(* ------------------------------------------------------------------------- *)
(** ** Lemmas about the model *)

Lemma lookup_set_prop k v ps : lookup k (set_prop k v ps) = Some v.
Proof.
  induction ps as [| [k' v'] ps IH]; simpl.
  - rewrite String.eqb_refl. reflexivity.
  - destruct (String.eqb k k') eqn:E; simpl.
    + rewrite E. reflexivity.
    + rewrite E. exact IH.
Qed.

Lemma lookup_set_prop_ne k k0 v ps :
  k <> k0 -> lookup k (set_prop k0 v ps) = lookup k ps.
Proof.
  intros Hne. induction ps as [| [k' v'] ps IH]; simpl.
  - destruct (String.eqb k k0) eqn:E; [apply String.eqb_eq in E; contradiction|].
    reflexivity.
  - destruct (String.eqb k0 k') eqn:E0; simpl.
    + apply String.eqb_eq in E0. subst k'.
      destruct (String.eqb k k0) eqn:E; [apply String.eqb_eq in E; contradiction|].
      reflexivity.
    + destruct (String.eqb k k'); [reflexivity|exact IH].
Qed.

Lemma wire_obj_cons k v ps :
  v <> VUndef ->
  wire (VObj ((k, v) :: ps)) =
  match wire (VObj ps) with VObj f => VObj ((k, wire v) :: f) | w => w end.
Proof. intros H. destruct v; try contradiction; reflexivity. Qed.

Lemma get_wire ps k :
  Forall (fun kv => snd kv <> VUndef) ps ->
  get (wire (VObj ps)) k = Some (wire (Client.getv (VObj ps) k)).
Proof.
  induction ps as [| [k' v] ps IH]; intros Hd; [reflexivity|].
  inversion Hd as [| ? ? Hv Hrest]; subst. simpl in Hv.
  rewrite (wire_obj_cons k' v ps Hv).
  specialize (IH Hrest).
  destruct (wire (VObj ps)) as [| | | | | | | f] eqn:W; try discriminate W.
  unfold Client.getv in *. simpl in IH |- *.
  destruct (String.eqb k k'); [reflexivity|].
  injection IH as IH. rewrite IH. reflexivity.
Qed.

Lemma set_prop_defined k v ps :
  v <> VUndef -> Forall (fun kv => snd kv <> VUndef) ps ->
  Forall (fun kv => snd kv <> VUndef) (set_prop k v ps).
Proof.
  intros Hv Hd. induction Hd as [| [k' v'] ps Hv' Hd IH]; simpl.
  - constructor; [exact Hv|constructor].
  - destruct (String.eqb k k'); constructor; auto.
Qed.

Module ServerFacts.
Import Server.

Lemma in_on_message_obj ready clients now ps c p :
  In (c, p) (on_message ready clients now (Some (VObj ps))) <->
  In c clients /\ ready c = OPEN /\ p = VObj (set_prop "timestamp" (VStr now) ps).
Proof.
  simpl. rewrite in_map_iff. split.
  - intros [c' [Heq Hin]]. inversion Heq; subst.
    apply filter_In in Hin as [Hin Hr].
    destruct (ready c); try discriminate. auto.
  - intros [Hin [Hr ->]]. exists c. split; [reflexivity|].
    apply filter_In. rewrite Hr. auto.
Qed.

Lemma on_message_targets ready clients now data c p :
  In (c, p) (on_message ready clients now data) -> In c clients.
Proof.
  destruct data as [md|]; simpl; [|tauto].
  destruct (stamp now md); [|simpl; tauto].
  rewrite in_map_iff. intros [c' [Heq Hin]]. inversion Heq; subst.
  apply filter_In in Hin. tauto.
Qed.

Lemma run_app ready r es1 es2 :
  run ready r (es1 ++ es2) =
  let (r1, o1) := run ready r es1 in
  let (r2, o2) := run ready r1 es2 in (r2, o1 ++ o2).
Proof.
  revert r. induction es1 as [| e es1 IH]; intros r; simpl.
  - destruct (run ready r es2). reflexivity.
  - destruct (step ready r e) as [r1 o1].
    rewrite IH. destruct (run ready r1 es1) as [r2 o2].
    destruct (run ready r2 es2) as [r3 o3].
    rewrite app_assoc. reflexivity.
Qed.

Lemma run_snoc_fst ready r es e :
  fst (run ready r (es ++ [e])) = fst (step ready (fst (run ready r es)) e).
Proof.
  rewrite run_app. destruct (run ready r es) as [r1 o1]. simpl.
  destruct (step ready r1 e). reflexivity.
Qed.
(** The pool keeps its index in step with its entries. *)
Example ex_three_orphans_index :
  size (mapOrphanTransactions ex_three_orphans) = 3%nat
  /\ size (spenders (mapOrphanTransactionsByPrev ex_three_orphans)
                    (ex_hash_of "p")) = 2%nat
  /\ bool_decide (ex_hash_of "b"
                  ∈ spenders (mapOrphanTransactionsByPrev ex_three_orphans)
                             (ex_hash_of "p")) = true
  /\ bool_decide (ex_hash_of "a"
                  ∈ spenders (mapOrphanTransactionsByPrev ex_three_orphans)
                             (ex_hash_of "p")) = false.
Proof. vm_compute. done. Qed.

(** ** Instances of the theorems *)

Lemma validated_counter_preserved_witness :
  validated_counter_ok ex_two_peers /\ validated_counter_ok ex_one_in_flight.
Proof.
  assert (validated_counter_ok ex_two_peers) as Hok by (vm_compute; reflexivity).
  split; [exact Hok |].
  apply (proj1 (validated_counter_preserved ex_two_peers Hok)
               7 (ex_hash_of "a") (Some 1%nat) 10 10).
  vm_compute. reflexivity.
Defined.

Lemma FinalizeNode_last_peer_consistent_witness :
  exists b g',
    FinalizeNode 7 ex_last_peer = Some (b, g')
    /\ mapNodeState g' = delete 7 (mapNodeState ex_last_peer)
    /\ (mapNodeState g' = ∅ ->
        mapBlocksInFlight g' = ∅
        /\ nPreferredDownload g' = 0
        /\ nPeersWithValidatedDownloads g' = 0).
Proof.
  apply FinalizeNode_last_peer_consistent.
  - apply last_peer_reachable.
  - eexists. vm_compute. reflexivity.
Defined.

(** The last peer leaves: the check passes on empty tables. *)
Example ex_last_peer_finalized :
  (fun r => (r.1, size (mapNodeState r.2), size (mapBlocksInFlight r.2),
             nPreferredDownload r.2, nPeersWithValidatedDownloads r.2))
    <$> FinalizeNode 7 ex_last_peer
  = Some (false, O, O, 0, 0).
Proof. vm_compute. reflexivity. Qed.

Lemma mark_in_flight_then_received_index_witness :
  exists g1 g2,
    MarkBlockAsInFlight 8 (ex_hash_of "b") None 20 20 ex_one_in_flight = Some g1
    /\ MarkBlockAsReceived (ex_hash_of "b") 30 g1 = Some (true, g2).
Proof.
  apply (proj2 (mark_in_flight_then_received_index
                  8 (ex_hash_of "b") None 20 20 30 ex_one_in_flight)
               CNodeState_new).
  - apply reachable_wf, one_in_flight_reachable.
  - vm_compute. reflexivity.
  - vm_compute. reflexivity.
  - vm_compute. reflexivity.
Defined.

(** C3 as stated fails when the block is already in flight: peer 7 holds
    block [aa..]; marking it in flight at peer 8 and then received leaves
    the index empty, not as it was. *)
Lemma mark_in_flight_then_received_counterexample :
  exists g1 g2,
    MarkBlockAsInFlight 8 (ex_hash_of "a") None 20 20 ex_one_in_flight = Some g1
    /\ MarkBlockAsReceived (ex_hash_of "a") 30 g1 = Some (true, g2)
    /\ mapBlocksInFlight ex_one_in_flight !! ex_hash_of "a" = Some (7, O)
    /\ mapBlocksInFlight g2 !! ex_hash_of "a" = None
    /\ mapBlocksInFlight g2 <> mapBlocksInFlight ex_one_in_flight.
Proof.
  eexists _, _. split; [vm_compute; reflexivity |].
  split; [vm_compute; reflexivity |].
  split; [vm_compute; reflexivity |].
  split; [vm_compute; reflexivity |].
  intros Heq. apply (f_equal (fun m => m !! ex_hash_of "a")) in Heq.
  vm_compute in Heq. discriminate Heq.
Qed.
Lemma NewCommand_bounds_every_invocation_witness :
  let e := sampleEnv (sampleProcess "" None 0) None in
  let r := NewCommand e sampleBackend Background "log"
             [WithArguments [SpecSafeValueArgument "HEAD"]] [] in
  exists rc,
    fst r = inr rc
    /\ launches (snd r) = [rc_cmd rc]
    /\ Ctx (rc_cmd rc) = WithTimeout Background (60 * 1000000000)
    /\ rc_ownsCancel rc = true.
Proof.
  intros e r.
  exists (launchedReader e sampleBackend Background "log"
            (optsFromFuncs [WithArguments [SpecSafeValueArgument "HEAD"]])
            ["log"; "HEAD"]%string).
  assert (H : fst r = inr (launchedReader e sampleBackend Background "log"
                (optsFromFuncs [WithArguments [SpecSafeValueArgument "HEAD"]])
                ["log"; "HEAD"]%string)) by reflexivity.
  split; [exact H|].
  destruct (NewCommand_bounds_every_invocation _ _ _ _ _ _ _ H)
    as (Hlaunch & _ & _ & _ & Hno & _).
  split; [exact Hlaunch|]. exact (Hno eq_refl).
Defined.
(** Lines 136-143. *)
Fixpoint is_valid_from (orders : gset nat) (combination : list slot) : bool :=
  match combination with
  | [] => true
  | Placeholder :: rest => is_valid_from orders rest
  | Combo combo :: rest =>
      match add_orders orders combo with
      | None => false
      | Some orders' => is_valid_from orders' rest
      end
  end.

(** Lines 134-143. *)
Definition is_valid_combination (combination : list slot) : bool :=
  is_valid_from ∅ combination.

(** Lines 131 and 146. *)
Definition valid_combinations (combos_lists : list (list slot))
    : list (list slot) :=
  filter (λ combo, is_valid_combination combo = true)
         (itertools.product combos_lists).

(** ** The frame of valid combinations (lines 149-177) *)

(** What [get_drone_metrics] returns: [0] for the placeholder, else a
    cell of [order_data_df]. *)
Inductive cell (A : Type) :=
| Zero
| Cell (a : A).
Arguments Zero {A}.
Arguments Cell {A} a.

Module ValidCombos.

(** The columns of one drone. *)
Record drone_columns := {
  combo : slot;
  weight : cell Z;
  order_coord : cell (list (Z * Z));
  distance : cell (list Z);
  relative_distance : cell (list Z);
  cumulative_distance : cell (list Z);
  total_distance : cell Z;
  total_time : np.float64 }.

Record row := {
  Valid_combinations : list slot;
  drones : list drone_columns;
  Total_Time : np.float64;
  Total_Distance : Z }.

(** The frame after lines 191 and 202. *)
Record ranked := {
  base : row;
  contains_all_orders : bool;
  count : nat }.

End ValidCombos.

(** Line 150, [apply(tuple, axis=1)].  On a frame that has rows but no
    columns pandas does not visit the rows: it calls the function once on
    an empty Series and builds a Series over the frame's index from the
    result, which fails for the empty tuple (length 0 against an index of
    the frame's length).  Line 149 gives such a frame exactly when no
    drone is available: one row per tuple, no column. *)
Definition apply_tuple {A} (columns : nat) (rows : list (list A))
    : pyresult (list (list A)) :=
  match columns, rows with
  | 0, _ :: _ => Raise ValueError
  | _, _ => Ok rows
  end.

(** Lines 153-154. *)
Definition get_drone_metrics {A} (order_data_df : list OrderData.row)
    (combo : slot) (column_name : OrderData.row → A) : pyresult (cell A) :=
  match combo with
  | Placeholder => Ok Zero
  | Combo c =>
      match order_data_df with
      | [] => Raise KeyError
      | _ =>
          match filter (λ r, OrderData.Order_Combos r = c) order_data_df with
          | r :: _ => Ok (Cell (column_name r))
          | [] => Raise IndexError
          end
      end
  end.

(** Lines 166-167. *)
Definition get_last_value (value : cell (list Z)) : Z :=
  match value with
  | Cell l => default 0%Z (last l)
  | Zero => 0%Z
  end.

Definition cell_value (c : cell Z) : Z :=
  match c with
  | Cell z => z
  | Zero => 0%Z
  end.

(** Lines 157-163 and 170-173 for one drone of one row. *)
Definition drone_metrics (order_data_df : list OrderData.row)
    (combo : slot) (speed : Z) : pyresult ValidCombos.drone_columns :=
  weight ← get_drone_metrics order_data_df combo OrderData.weight;
  order_coord ← get_drone_metrics order_data_df combo OrderData.dist_list;
  distance ← get_drone_metrics order_data_df combo OrderData.distance_list;
  relative_distance ←
    get_drone_metrics order_data_df combo OrderData.relative_distance;
  cumulative_distance ←
    get_drone_metrics order_data_df combo OrderData.cumulative_distance;
  total_distance ←
    get_drone_metrics order_data_df combo OrderData.total_distance;
  mret {| ValidCombos.combo := combo;
          ValidCombos.weight := weight;
          ValidCombos.order_coord := order_coord;
          ValidCombos.distance := distance;
          ValidCombos.relative_distance := relative_distance;
          ValidCombos.cumulative_distance := cumulative_distance;
          ValidCombos.total_distance := total_distance;
          ValidCombos.total_time :=
            np.truediv (get_last_value cumulative_distance) speed |}.

(** [sum(axis=1)] on floats: NaN cells are skipped. *)
Definition nansum (l : list np.float64) : np.float64 :=
  foldl np.add (np.Finite 0)
        (filter (λ a, np.isnan a = false) l).

(** Lines 149-177 for one valid combination. *)
Definition valid_combos_row (order_data_df : list OrderData.row)
    (ddf : list Drones.row) (combination : list slot)
    : pyresult ValidCombos.row :=
  drones ← mapM (λ p, drone_metrics order_data_df p.1 (Drones.speed p.2))
                (zip combination ddf);
  mret {| ValidCombos.Valid_combinations := combination;
          ValidCombos.drones := drones;
          ValidCombos.Total_Time := nansum (ValidCombos.total_time <$> drones);
          ValidCombos.Total_Distance :=
            sum_Z (cell_value ∘ ValidCombos.total_distance <$> drones) |}.

(** Lines 149-177. *)
Definition valid_combos_df (order_data_df : list OrderData.row)
    (ddf : list Drones.row) (valid_combinations : list (list slot))
    : pyresult (list ValidCombos.row) :=
  tuples ← apply_tuple (length ddf) valid_combinations;
  mapM (valid_combos_row order_data_df ddf) tuples.

(** ** Selection (lines 180-214) *)

(** The set both [check_all_orders_present] and [count_orders] build. *)
Definition combo_orders (combination : list slot) : gset nat :=
  foldl (λ acc drone_combo,
           match drone_combo with
           | Placeholder => acc
           | Combo c => acc ∪ list_to_set c
           end) ∅ combination.

(** Lines 183-188. *)
Definition check_all_orders_present (all_order_ids : gset nat)
    (combination : list slot) : bool :=
  bool_decide (combo_orders combination = all_order_ids).

(** Lines 194-199. *)
Definition count_orders (combination : list slot) : nat :=
  size (combo_orders combination).

(** Lines 191 and 202 for one row. *)
Definition rank_row (all_order_ids : gset nat) (r : ValidCombos.row)
    : ValidCombos.ranked :=
  {| ValidCombos.base := r;
     ValidCombos.contains_all_orders :=
       check_all_orders_present all_order_ids
         (ValidCombos.Valid_combinations r);
     ValidCombos.count :=
       count_orders (ValidCombos.Valid_combinations r) |}.

(** Lines 191 and 202. *)
Definition rank (all_order_ids : gset nat) (df : list ValidCombos.row)
    : list ValidCombos.ranked :=
  rank_row all_order_ids <$> df.

Definition Total_Time (r : ValidCombos.ranked) : np.float64 :=
  ValidCombos.Total_Time (ValidCombos.base r).

Fixpoint insert_by_time (r : ValidCombos.ranked) (l : list ValidCombos.ranked)
    : list ValidCombos.ranked :=
  match l with
  | [] => [r]
  | r' :: l' =>
      if np.leb (Total_Time r) (Total_Time r') then r :: l
      else r' :: insert_by_time r l'
  end.

(** Line 205, ascending by [Total_Time], NaN last.  Rows with equal keys
    keep their order here; numpy's default sort does not promise that. *)
Definition sort_values (df : list ValidCombos.ranked)
    : list ValidCombos.ranked :=
  foldr insert_by_time [] df.

Fixpoint first_smallest (best : ValidCombos.ranked)
    (rest : list ValidCombos.ranked) : ValidCombos.ranked :=
  match rest with
  | [] => best
  | r :: rest' =>
      if np.ltb (Total_Time r) (Total_Time best) then first_smallest r rest'
      else first_smallest best rest'
  end.

(** [nsmallest(1, "Total_Time")]: the first row with the least key, an
    empty frame for an empty frame. *)
Definition nsmallest_1 (df : list ValidCombos.ranked)
    : list ValidCombos.ranked :=
  match df with
  | [] => []
  | r :: rest => [first_smallest r rest]
  end.

(** Lines 210-214. *)
Definition final_output (df : list ValidCombos.ranked)
    : list ValidCombos.ranked :=
  if existsb ValidCombos.contains_all_orders df then
    nsmallest_1 (filter (λ r, ValidCombos.contains_all_orders r = true) df)
  else
    let max_count := max_list (ValidCombos.count <$> df) in
    nsmallest_1 (filter (λ r, ValidCombos.count r = max_count) df).

(** ** Output (lines 216-235) *)

Record assignment := {
  drone : string;
  orders : list string;
  total_distance : Z }.

(** The body of the loop at lines 219-229 for one drone. *)
Definition assignment_of (odf : list Orders.row)
    (final_output : list ValidCombos.ranked)
    (p : Drones.row * ValidCombos.drone_columns) : pyresult assignment :=
  orders_1 ←
    match ValidCombos.combo p.2 with
    | Placeholder => Ok []
    | Combo c => mapM (λ order, loc_order odf order Orders.id) c
    end;
  mret {| drone := Drones.id p.1;
          orders := orders_1;
          total_distance := cell_value (ValidCombos.total_distance p.2) |}.

(** Lines 216-235; [list(...)[0]] raises on an empty [final_output]. *)
Definition json_dict (odf : list Orders.row) (ddf : list Drones.row)
    (final_output : list ValidCombos.ranked) : pyresult (list assignment) :=
  match ddf, final_output with
  | [], _ => Ok []
  | _, [] => Raise IndexError
  | _, r :: _ =>
      mapM (assignment_of odf final_output)
           (zip ddf (ValidCombos.drones (ValidCombos.base r)))
  end.

(** ** The whole script *)

Definition main (data : json.input) : pyresult (list assignment) :=
  let odf := orders_df (json.orders data) in
  ddf ← drones_df (json.fleet data);
  order_data ← order_data_df odf ddf;
  lists ← combos_lists order_data ddf;
  frame ← valid_combos_df order_data ddf (valid_combinations lists);
  let all_order_ids : gset nat := list_to_set (order_ids odf) in
  json_dict odf ddf (final_output (sort_values (rank all_order_ids frame))).

(** ** Definitions used to state the properties *)

(** The deadline list as the specification describes it: the deadlines of
    the member orders taken in route order. *)
Definition deadlines_in_route_order (odf : list Orders.row)
    (combo : list nat) : pyresult (list Z) :=
  mapM (λ order, loc_order odf order Orders.time) combo.

(** The orders a slot of a candidate tuple serves. *)
Definition slot_orders (s : slot) : list nat :=
  match s with
  | Placeholder => []
  | Combo c => c
  end.

(** The candidate list line 128 builds from one drone's feasible routes. *)
Definition with_placeholder (valid : list (list nat)) : list slot :=
  (Combo <$> valid) ++ [Placeholder].

(** Sample inputs. *)
Definition sample_order (x y deadline weight : Z) : json.order :=
  {| json.order_id := "order";
     json.delivery_x := x;
     json.delivery_y := y;
     json.deadline := deadline;
     json.package_weight := weight |}.

Definition sample_drone (payload distance speed : Z) (available : bool)
    : json.drone :=
  {| json.drone_id := "drone";
     json.max_payload := payload;
     json.max_distance := distance;
     json.speed := speed;
     json.available := available |}.

(** Two orders on a line; the nearer one has the earlier deadline. *)
Definition two_orders : list json.order :=
  [sample_order 1 0 10 1; sample_order 10 0 19 1].

(** The same positions; here the farther order has the earlier deadline. *)
Definition two_orders_swapped : list json.order :=
  [sample_order 1 0 20 1; sample_order 10 0 10 1].

Definition one_drone : list json.drone := [sample_drone 5 100 1 true].

(** A drone that cannot carry both of [two_orders] at once. *)
Definition weak_drone : list json.drone := [sample_drone 1 100 1 true].

(** A drone of speed 0. *)
Definition stalled_drone : list json.drone := [sample_drone 5 100 0 true].

(** A fleet with no available drone. *)
Definition grounded_fleet : list json.drone := [sample_drone 5 100 1 false].

(** Lines 26-177: the frame of valid combinations for given input. *)
Definition valid_combos_frame (orders : list json.order)
    (fleet : list json.drone) : pyresult (list ValidCombos.row) :=
  ddf ← drones_df fleet;
  order_data ← order_data_df (orders_df orders) ddf;
  lists ← combos_lists order_data ddf;
  valid_combos_df order_data ddf (valid_combinations lists).

(** A slot that [get_drone_metrics] can look up in [order_data_df]. *)
Definition slot_known (order_data_df : list OrderData.row) (s : slot) : Prop :=
  match s with
  | Placeholder => True
  | Combo c => ∃ row, row ∈ order_data_df ∧ OrderData.Order_Combos row = c
  end.

(** The order in which two rows are sorted by [Total_Time]. *)
Definition time_le (a b : ValidCombos.ranked) : Prop :=
  np.leb (Total_Time a) (Total_Time b) = true.

(** Lines 55-67 in one step: the round-trip distance of a coordinate
    list. *)
Definition round_trip (dist_list : list (Z * Z)) : pyresult Z :=
  relative_distance ← relative_distance_of dist_list;
  cumulative_distance ← cumulative_distance_of relative_distance;
  total_distance_of cumulative_distance dist_list.

(** The name the output gives to order number [i]. *)
Definition order_name (orders : list json.order) (i : nat) : string :=
  default EmptyString (json.order_id <$> orders !! pred i).

(** ** Sample evaluations *)

Example combinations_3_2 :
  itertools.combinations [1; 2; 3] 2 = [[1; 2]; [1; 3]; [2; 3]].
Proof. reflexivity. Qed.

Example permutations_3 :
  itertools.permutations [1; 2; 3]
  = [[1; 2; 3]; [1; 3; 2]; [2; 1; 3]; [2; 3; 1]; [3; 1; 2]; [3; 2; 1]].
Proof. reflexivity. Qed.

Example product_2_2 :
  itertools.product [[1; 2]; [3; 4]] = [[1; 3]; [1; 4]; [2; 3]; [2; 4]].
Proof. reflexivity. Qed.

Example product_nil : itertools.product (A := nat) [] = [[]].
Proof. reflexivity. Qed.

Example all_combos_perms_2 :
  all_combos_perms [1; 2] = [[1]; [2]; [1; 2]; [2; 1]].
Proof. reflexivity. Qed.
Lemma hi_is_encrypted :
  Client.encryptMessage Example.hi Bob Example.alice_device
  = (Ok {| Client.destination := Bob; Client.message := hi_envelope |}, alice_after).
Proof.
  destruct (exchange_exists Example.seedA Example.seedB Alice Bob Example.hi
              1700000000000 (next_random Example.alice_device 12))
    as (ct & sig & Hex); [done..|].
  unfold hi_envelope, alice_after.
  by rewrite (encryptMessage_run Example.alice_device Example.seedA Example.seedB
                Alice Bob Example.hi ct sig alice_holds_her_keys Hex).
Qed.

Lemma hi_envelope_length : length hi_envelope ≤ 5000.
Proof. apply Nat.leb_le. vm_compute. reflexivity. Qed.

Lemma message_reaches_its_recipient_witness :
  ∃ body e s n p,
    Client.authenticatedPayload
      {| Client.send_origin := Alice; Client.send_destination := Bob;
         Client.send_encryptedMessage := hi_envelope |} alice_after
    = (Ok body, alice_after)
    ∧ (Server.send body (relay_with_bob 1699999000000 1700000000100)).1
      = Ok (push_response body
              (sendPushNotification (notification body Example.token1 Alice Bob e s n)))
    ∧ incoming (notification body Example.token1 Alice Bob e s n) = Some p
    ∧ Client.decryptMessage p Example.bob_device
      = (Ok (Some {| Client.senderPublicKey := VStr Alice;
                     Client.decrypted_message := VStr Example.hi;
                     Client.timestamp := VNum 1700000000000 |}), Example.bob_device).
Proof.
  apply (message_reaches_its_recipient (P:=Compact.platform) (L:=CompactFacts.compact_laws)
           Example.alice_device Example.bob_device
           (relay_with_bob 1699999000000 1700000000100)
           Example.seedA Example.seedB Alice Bob Example.hi hi_envelope alice_after
           (bob_row 1699999000000)).
  - apply alice_holds_her_keys.
  - apply bob_holds_his_keys.
  - reflexivity.
  - reflexivity.
  - reflexivity.
  - reflexivity.
  - apply cipher_output_not_empty.
  - apply Nat.leb_le. vm_compute. reflexivity.
  - apply Nat.leb_le. vm_compute. reflexivity.
  - apply hi_is_encrypted.
  - apply hi_envelope_length.
  - reflexivity.
  - vm_compute. discriminate.
Defined.
(** * SmartX-Backend: signal fusion, signal lifecycle and the trade queue

    A shallow embedding of the decision path of the backend:

    - [src/models/tradingSignal.model.js]: the [TradingSignal] model;
    - the TWITTER_MONITOR module ([analyzeTweets]);
    - the GROK_ENGINE module ([analyzeMarket], [executeTrade]);
    - the CYBER_METRICS module ([executeTrade], [analyzeMarket]);
    - the HIVE_MATRIX module ([queueTrade]);
    - the DEEPSEEK_AI module ([analyzePatterns], [predictPrice]);
    - the routes [GET /sentiment] and [GET /signals].

    JavaScript numbers are IEEE 754 binary64 values: they are modelled by
    Rocq's primitive floats, whose operations are the same ones, so that
    [0 / 0] is [NaN] and every comparison with [NaN] is false.  The database
    table behind the model is a list of rows, threaded through every
    operation; an asynchronous method that may throw returns the new table
    together with either the error or its result.  What the libraries do
    is modelled where the code depends on it: the validators of the model
    layer and the two decimals of a DECIMAL(5,2) column, the own and the
    inherited properties of a plain object and the order of its entries,
    and a TensorFlow call that throws. *)

From Stdlib Require Import Floats ZArith List Ascii String Bool Lia Permutation.
From Stdlib Require Uint63.
Import ListNotations.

» **Work instruction**:
Repeat the material word for word from its opening line up to and including the line containing "E0. subst k'.".

» **Solved problem**:
(* ------------------------------------------------------------------------- *)
(** ** Lemmas about the model *)

Lemma lookup_set_prop k v ps : lookup k (set_prop k v ps) = Some v.
Proof.
  induction ps as [| [k' v'] ps IH]; simpl.
  - rewrite String.eqb_refl. reflexivity.
  - destruct (String.eqb k k') eqn:E; simpl.
    + rewrite E. reflexivity.
    + rewrite E. exact IH.
Qed.

Lemma lookup_set_prop_ne k k0 v ps :
  k <> k0 -> lookup k (set_prop k0 v ps) = lookup k ps.
Proof.
  intros Hne. induction ps as [| [k' v'] ps IH]; simpl.
  - destruct (String.eqb k k0) eqn:E; [apply String.eqb_eq in E; contradiction|].
    reflexivity.
  - destruct (String.eqb k0 k') eqn:E0; simpl.
    + apply String.eqb_eq in E0. subst k'.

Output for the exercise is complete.